Who was Jane Carlyle?
Celebrity couples are nothing new. Victorian literary luminaries clustered at the home of writer Thomas Carlyle and his wife, but there was more to the woman known as Mrs Carlyle than her husband.
Jane Baillie Welsh
Thomas Carlyle met Jane Baillie Welsh in 1821. A doctor’s daughter from East Lothian, she was clever and – her mother thought – a cut above him. He fell in love with her at once.
Jane had feelings for her former tutor but Carlyle persisted and she eventually accepted him. She had come to need him as much as her ‘slippers or bonnet’, and they married in 1826.
Jane supported Carlyle’s literary ambitions, and in 1834 they moved to Chelsea in London where they became well-known figures.
Robert Tait’s portrait of the Carlyles depicts them in the parlour where they entertained guests including Dickens and Ruskin. Jane, not Carlyle, is at its compositional centre. Her company was sought as much as his. So respected was Jane that she was wrongly thought to have written Charlotte Brontë's celebrated novel, Jane Eyre.

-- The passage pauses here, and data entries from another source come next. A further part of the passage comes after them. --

(** * Tic-tac-toe: decision engine and tournament orchestrator

    A shallow embedding of [src/systems/AdvancedAI.ts] (module [AI]) and of
    the tournament system (module [Tournament]), with the properties of the
    specification stated and proved over the embedded code. *)

From stdpp Require Import gmap strings list fin_maps.
From Stdlib Require Import ZArith QArith Lia.

Open Scope Z_scope.

(** ** JavaScript numbers that occur as scores

    Scores are integers, except for the two sentinels [-Infinity] and
    [Infinity] with which the search loops start. *)

Inductive num : Type :=
  | NegInf : num
  | Fin (z : Z) : num
  | PosInf : num.

#[global] Instance num_eq_dec : EqDecision num.
Proof. solve_decision. Defined.

(** [a <= b] on numbers. *)
Definition nle (a b : num) : bool :=
  match a, b with
  | NegInf, _ => true
  | _, PosInf => true
  | Fin x, Fin y => bool_decide (x ≤ y)
  | _, _ => false
  end.

(** [a > b] on numbers. *)
Definition ngt (a b : num) : bool := negb (nle a b).

(** [Math.max(a, b)] and [Math.min(a, b)]. *)
Definition nmax (a b : num) : num := if nle a b then b else a.
Definition nmin (a b : num) : num := if nle a b then a else b.

(** [a + b] where [b] is a finite integer. *)
Definition nadd (a : num) (k : Z) : num :=
  match a with
  | Fin x => Fin (x + k)
  | other => other
  end.

(** ** Outcomes of a call: a value, a thrown [Error], or fuel exhausted
    (the model's stand-in for a recursion that has not returned yet). *)

Inductive outcome (A : Type) : Type :=
  | Ok (a : A)
  | Throw (msg : string)
  | OutOfFuel.
Arguments Ok {A} a.
Arguments Throw {A} msg.
Arguments OutOfFuel {A}.

(** ** [for (const x of xs) { ... }] with [break]

    The loop body maps the loop state and the element to the next state
    ([Continue]), to the state at a [break] ([Break]), or to [None] when a
    call inside the body ran out of fuel. *)

Inductive ctl (S : Type) : Type :=
  | Continue (s : S)
  | Break (s : S).
Arguments Continue {S} s.
Arguments Break {S} s.

Fixpoint for_of {A S : Type} (xs : list A) (body : S → A → option (ctl S))
    (s : S) : option S :=
  match xs with
  | [] => Some s
  | x :: xs' =>
      match body s x with
      | None => None
      | Some (Continue s') => for_of xs' body s'
      | Some (Break s') => Some s'
      end
  end.

Module AI.

(** ** Data model of [AdvancedAI.ts] *)

Inductive Player : Type := X | O.

#[global] Instance Player_eq_dec : EqDecision Player.
Proof. solve_decision. Defined.

(** [Player | null]: [None] is [null]. *)
Abbreviation Cell := (option Player).

(** [(Player | null)[][]] *)
Abbreviation BoardState := (list (list Cell)).

Record Position : Type := mkPosition { row : nat; col : nat }.

#[global] Instance Position_eq_dec : EqDecision Position.
Proof. solve_decision. Defined.

(** [position] is [None] when the JavaScript value is [undefined] (an array
    read out of range). *)
Record AIMove : Type := mkAIMove {
  position : option Position;
  score : num;
  confidence : Q;
  strategy : string
}.

Inductive Difficulty : Type := Easy | Medium | Hard | Expert | Impossible.

#[global] Instance Difficulty_eq_dec : EqDecision Difficulty.
Proof. solve_decision. Defined.

Record AdvancedAIPlayer : Type := mkAI {
  difficulty : Difficulty;
  player : Player;
  opponent : Player;
  moveHistory : list Position;
  patternMemory : gmap string Z
}.

(** [constructor(player, difficulty)] *)
Definition new (p : Player) (d : Difficulty) : AdvancedAIPlayer :=
  {| difficulty := d;
     player := p;
     opponent := if decide (p = X) then O else X;
     moveHistory := [];
     patternMemory := ∅ |}.

(** ** Utility functions *)

(** [board[r][c]]; [None] when the read is out of range. *)
Definition cellAt (board : BoardState) (r c : nat) : option Cell :=
  board !! r ≫= λ cells, cells !! c.

(** [board[r][c] === null] *)
Definition isNull (board : BoardState) (r c : nat) : bool :=
  bool_decide (cellAt board r c = Some None).

(** [board[r][c] === p] *)
Definition isMark (board : BoardState) (r c : nat) (p : Player) : bool :=
  bool_decide (cellAt board r c = Some (Some p)).

(** The two nested [for] loops over [0..2], row-major. *)
Definition getAvailableMoves (board : BoardState) : list Position :=
  r ← [0; 1; 2]%nat;
  c ← [0; 1; 2]%nat;
  if isNull board r c then [mkPosition r c] else [].

(** [board.map(row => [...row])] followed by the assignment
    [newBoard[row][col] = player].  The assignment is only ever made at
    positions inside the 3x3 grid; [alter] and [insert] leave the board
    alone elsewhere. *)
Definition makeMove (board : BoardState) (pos : Position) (p : Player)
    : BoardState :=
  alter (λ cells, <[col pos := Some p]> cells) (row pos) board.

Definition checkWin (board : BoardState) (p : Player) : bool :=
  existsb (λ r, isMark board r 0 p && isMark board r 1 p && isMark board r 2 p)
          [0; 1; 2]%nat
  || existsb (λ c, isMark board 0 c p && isMark board 1 c p && isMark board 2 c p)
             [0; 1; 2]%nat
  || (isMark board 0 0 p && isMark board 1 1 p && isMark board 2 2 p
      || isMark board 0 2 p && isMark board 1 1 p && isMark board 2 0 p).

Definition getWinner (board : BoardState) : option Player :=
  if checkWin board X then Some X
  else if checkWin board O then Some O
  else None.

(** [board.flat().every(cell => cell !== null)] *)
Definition isBoardFull (board : BoardState) : bool :=
  forallb (λ cell : Cell, bool_decide (cell ≠ None)) (concat board).

(** [board.flat().map(cell => cell || '_').join('')] *)
Definition cellToString (cell : Cell) : string :=
  match cell with
  | Some X => "X"
  | Some O => "O"
  | None => "_"
  end.

Definition boardToPattern (board : BoardState) : string :=
  String.concat "" (cellToString <$> concat board).

Definition getPositionalScore (pos : Position) : Z :=
  if bool_decide (row pos = 1%nat) && bool_decide (col pos = 1%nat) then 3
  else if (bool_decide (row pos = 0%nat) || bool_decide (row pos = 2%nat))
          && (bool_decide (col pos = 0%nat) || bool_decide (col pos = 2%nat))
  then 2
  else 1.

(** ** Search *)

(** [minimax(board, depth, isMaximizing)].  The recursion of the source is
    on the board; here it is on [fuel], and [None] means the fuel ran out. *)
Fixpoint minimax (fuel : nat) (ai : AdvancedAIPlayer) (board : BoardState)
    (depth : Z) (isMaximizing : bool) : option num :=
  match fuel with
  | 0%nat => None
  | S fuel' =>
      let winner := getWinner board in
      if decide (winner = Some (player ai)) then Some (Fin (10 - depth))
      else if decide (winner = Some (opponent ai)) then Some (Fin (depth - 10))
      else if isBoardFull board then Some (Fin 0)
      else
        let availableMoves := getAvailableMoves board in
        if isMaximizing then
          for_of availableMoves
            (λ bestScore move,
               let testBoard := makeMove board move (player ai) in
               score ← minimax fuel' ai testBoard (depth + 1) false;
               Some (Continue (nmax score bestScore)))
            NegInf
        else
          for_of availableMoves
            (λ bestScore move,
               let testBoard := makeMove board move (opponent ai) in
               score ← minimax fuel' ai testBoard (depth + 1) true;
               Some (Continue (nmin score bestScore)))
            PosInf
  end.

Tait’s portrait depicts the couple in warm colours, but the atmosphere between the Carlyles could be frosty, even literally so at times as Jane complained that Carlyle insisted on keeping the doors and windows open in all weathers.
Carlyle was difficult and Jane was hurt by his friendship with society hostess Lady Ashburton. Jane became close to the writer Geraldine Jewsbury, whose novels she helped edit.
Jane suffered from mysterious pains and took morphine, leading some biographers to think her symptoms were a manifestation of intellectual frustration. Had she sacrificed her literary potential for Carlyle’s?
After Jane’s death in 1866, Carlyle read her letters and realised how troubled she was. Remorseful, he wrote a reminiscence and entrusted it to the historian J.A. Froude.
Froude published the reminiscence following Carlyle's death in 1881. The Carlyles’ relatives were outraged but Froude insisted he was fulfilling Carlyle’s wishes.
Speculation grew that the Carlyles had never consummated their marriage, and Virginia Woolf suggested that the relationship between Jane and Jewsbury had indeed been romantic.
The revelation of Jane’s unhappiness with Carlyle tarnished the Victorian ideal of the benevolent patriarch.
But scandal obscured the complexity of the Carlyles’ relationship. They were intellectual companions. In their drawing room stands a screen which Jane decorated with prints of people and places Carlyle wrote about.
Carlyle himself recognised that Jane’s many letters – now available online – had literary merit. Witty and insightful, they provoke the question: should we study only writers who write for publication?